With the dawning of 2017, the Google Lunar XPrize competition has entered it final stretch. The Google Lunar XPrize Foundation has announced a $1 million “diversity” award to be shared by all 16 participants. But only five teams, being the only ones who secured a launch contract, have advanced to the final stage. The teams are:

  • Moon Express (United States)
  • SpaceIL (Israel)
  • Synergy Moon (International)
  • Team Indus (India)
  • Team Hakuto (Japan)

The first team to land on the surface of the moon, move 500 meters, and return high-resolution video and images to Earth will win a $20 million prize.

The runner up will take home $5 million.

Besides winning money and glory by being the first private group to land on the moon, the teams have various motivations. Moon Express and Team Hakuto are interested in lunar mining opportunities. TeamIl would like to create an “Apollo effect” that will spur science, technology, and education in Israel, while giving the Jewish state a great deal of prestige.

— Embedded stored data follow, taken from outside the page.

(** The nested structs of the document, as decoders of the whole. *)
Definition capture_fields : list (string * decoder validationDocument) :=
  [("duration_ns", on_field vd_DurationNS
     (λ x d, {| vd_SchemaVersion := vd_SchemaVersion d; vd_DurationNS := x;
         vd_VideoSegments := vd_VideoSegments d; vd_Actions := vd_Actions d;
         vd_OutputArtifacts := vd_OutputArtifacts d;
         vd_ConsentDocumentID := vd_ConsentDocumentID d; vd_ConsentVersion := vd_ConsentVersion d;
         vd_ClipboardCaptured := vd_ClipboardCaptured d;
         vd_RecordingVisible := vd_RecordingVisible d; vd_SessionID := vd_SessionID d |})
     decode_uint64);
   ("video_segments", on_field vd_VideoSegments
     (λ x d, {| vd_SchemaVersion := vd_SchemaVersion d; vd_DurationNS := vd_DurationNS d;
         vd_VideoSegments := x; vd_Actions := vd_Actions d;
         vd_OutputArtifacts := vd_OutputArtifacts d;
         vd_ConsentDocumentID := vd_ConsentDocumentID d; vd_ConsentVersion := vd_ConsentVersion d;
         vd_ClipboardCaptured := vd_ClipboardCaptured d;
         vd_RecordingVisible := vd_RecordingVisible d; vd_SessionID := vd_SessionID d |})
     (decode_slice zero_segment (decode_struct false segment_fields)))].
Definition outcome_fields : list (string * decoder validationDocument) :=
  [("output_artifacts", on_field vd_OutputArtifacts
     (λ x d, {| vd_SchemaVersion := vd_SchemaVersion d; vd_DurationNS := vd_DurationNS d;
         vd_VideoSegments := vd_VideoSegments d; vd_Actions := vd_Actions d;
         vd_OutputArtifacts := x; vd_ConsentDocumentID := vd_ConsentDocumentID d;
         vd_ConsentVersion := vd_ConsentVersion d; vd_ClipboardCaptured := vd_ClipboardCaptured d;
         vd_RecordingVisible := vd_RecordingVisible d; vd_SessionID := vd_SessionID d |})
     (decode_slice zero_output (decode_struct false output_fields)))].
Definition privacy_fields : list (string * decoder validationDocument) :=
  [("consent_document_id", on_field vd_ConsentDocumentID
     (λ x d, {| vd_SchemaVersion := vd_SchemaVersion d; vd_DurationNS := vd_DurationNS d;
         vd_VideoSegments := vd_VideoSegments d; vd_Actions := vd_Actions d;
         vd_OutputArtifacts := vd_OutputArtifacts d; vd_ConsentDocumentID := x;
         vd_ConsentVersion := vd_ConsentVersion d; vd_ClipboardCaptured := vd_ClipboardCaptured d;
         vd_RecordingVisible := vd_RecordingVisible d; vd_SessionID := vd_SessionID d |})
     decode_string);
   ("consent_version", on_field vd_ConsentVersion
     (λ x d, {| vd_SchemaVersion := vd_SchemaVersion d; vd_DurationNS := vd_DurationNS d;
         vd_VideoSegments := vd_VideoSegments d; vd_Actions := vd_Actions d;
         vd_OutputArtifacts := vd_OutputArtifacts d;
         vd_ConsentDocumentID := vd_ConsentDocumentID d; vd_ConsentVersion := x;
         vd_ClipboardCaptured := vd_ClipboardCaptured d;
         vd_RecordingVisible := vd_RecordingVisible d; vd_SessionID := vd_SessionID d |})
     decode_string);
   ("clipboard_captured", on_field vd_ClipboardCaptured
     (λ x d, {| vd_SchemaVersion := vd_SchemaVersion d; vd_DurationNS := vd_DurationNS d;
         vd_VideoSegments := vd_VideoSegments d; vd_Actions := vd_Actions d;
         vd_OutputArtifacts := vd_OutputArtifacts d;
         vd_ConsentDocumentID := vd_ConsentDocumentID d; vd_ConsentVersion := vd_ConsentVersion d;
         vd_ClipboardCaptured := x; vd_RecordingVisible := vd_RecordingVisible d;
         vd_SessionID := vd_SessionID d |})
     decode_bool);
   ("recording_visible", on_field vd_RecordingVisible
     (λ x d, {| vd_SchemaVersion := vd_SchemaVersion d; vd_DurationNS := vd_DurationNS d;
         vd_VideoSegments := vd_VideoSegments d; vd_Actions := vd_Actions d;
         vd_OutputArtifacts := vd_OutputArtifacts d;
         vd_ConsentDocumentID := vd_ConsentDocumentID d; vd_ConsentVersion := vd_ConsentVersion d;
         vd_ClipboardCaptured := vd_ClipboardCaptured d; vd_RecordingVisible := x;
         vd_SessionID := vd_SessionID d |})
     decode_bool)].
Definition provenance_fields : list (string * decoder validationDocument) :=
  [("session_id", on_field vd_SessionID
     (λ x d, {| vd_SchemaVersion := vd_SchemaVersion d; vd_DurationNS := vd_DurationNS d;
         vd_VideoSegments := vd_VideoSegments d; vd_Actions := vd_Actions d;
         vd_OutputArtifacts := vd_OutputArtifacts d;
         vd_ConsentDocumentID := vd_ConsentDocumentID d; vd_ConsentVersion := vd_ConsentVersion d;
         vd_ClipboardCaptured := vd_ClipboardCaptured d;
         vd_RecordingVisible := vd_RecordingVisible d; vd_SessionID := x |})
     decode_string)].
Definition document_fields : list (string * decoder validationDocument) :=
  [("schema_version", on_field vd_SchemaVersion
     (λ x d, {| vd_SchemaVersion := x; vd_DurationNS := vd_DurationNS d;
         vd_VideoSegments := vd_VideoSegments d; vd_Actions := vd_Actions d;
         vd_OutputArtifacts := vd_OutputArtifacts d;
         vd_ConsentDocumentID := vd_ConsentDocumentID d; vd_ConsentVersion := vd_ConsentVersion d;
         vd_ClipboardCaptured := vd_ClipboardCaptured d;
         vd_RecordingVisible := vd_RecordingVisible d; vd_SessionID := vd_SessionID d |})
     decode_string);
   ("capture", decode_struct false capture_fields);
   ("actions", on_field vd_Actions
     (λ x d, {| vd_SchemaVersion := vd_SchemaVersion d; vd_DurationNS := vd_DurationNS d;
         vd_VideoSegments := vd_VideoSegments d; vd_Actions := x;
         vd_OutputArtifacts := vd_OutputArtifacts d;
         vd_ConsentDocumentID := vd_ConsentDocumentID d; vd_ConsentVersion := vd_ConsentVersion d;
         vd_ClipboardCaptured := vd_ClipboardCaptured d;
         vd_RecordingVisible := vd_RecordingVisible d; vd_SessionID := vd_SessionID d |})
     (decode_slice {| at_TimestampNS := 0; at_Type := "" |} (decode_struct false action_fields)));
   ("outcome", decode_struct false outcome_fields);
   ("privacy", decode_struct false privacy_fields);
   ("provenance", decode_struct false provenance_fields)].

Moon Race 2.0 has not yet engendered the kind of excitement and media coverage that the original Apollo race to the moon did in the 1960s. However, as the day comes closer when one or more of the teams is prepared to launch, one suspects that media attention will be focused on the event. The first private moon landing or landings will likely occur 45 years after the last of the Apollo missions explored the lunar surface.

Ironically, the commander of Apollo 17, Gene Cernan, recently died.

The Google Lunar XPrize is taking place against the backdrop of a renewed worldwide interest in the moon. Russia and China have plans for lunar exploration, with a Chinese sample return mission scheduled to take place in 2017. The European Space Agency is touting the concept of an international “Moon Village.” Even the United States, with the beginning of the Donald Trump administration, is keenly interested in a NASA/commercial return to the moon.

Space missions have not sparked the kind of media attention that Apollo enjoyed since the last lunar mission. However, the spectacle of a handful of small, plucky, private teams vying to be first on the moon may revive such attention, a welcome respite to terrorism and political acrimony.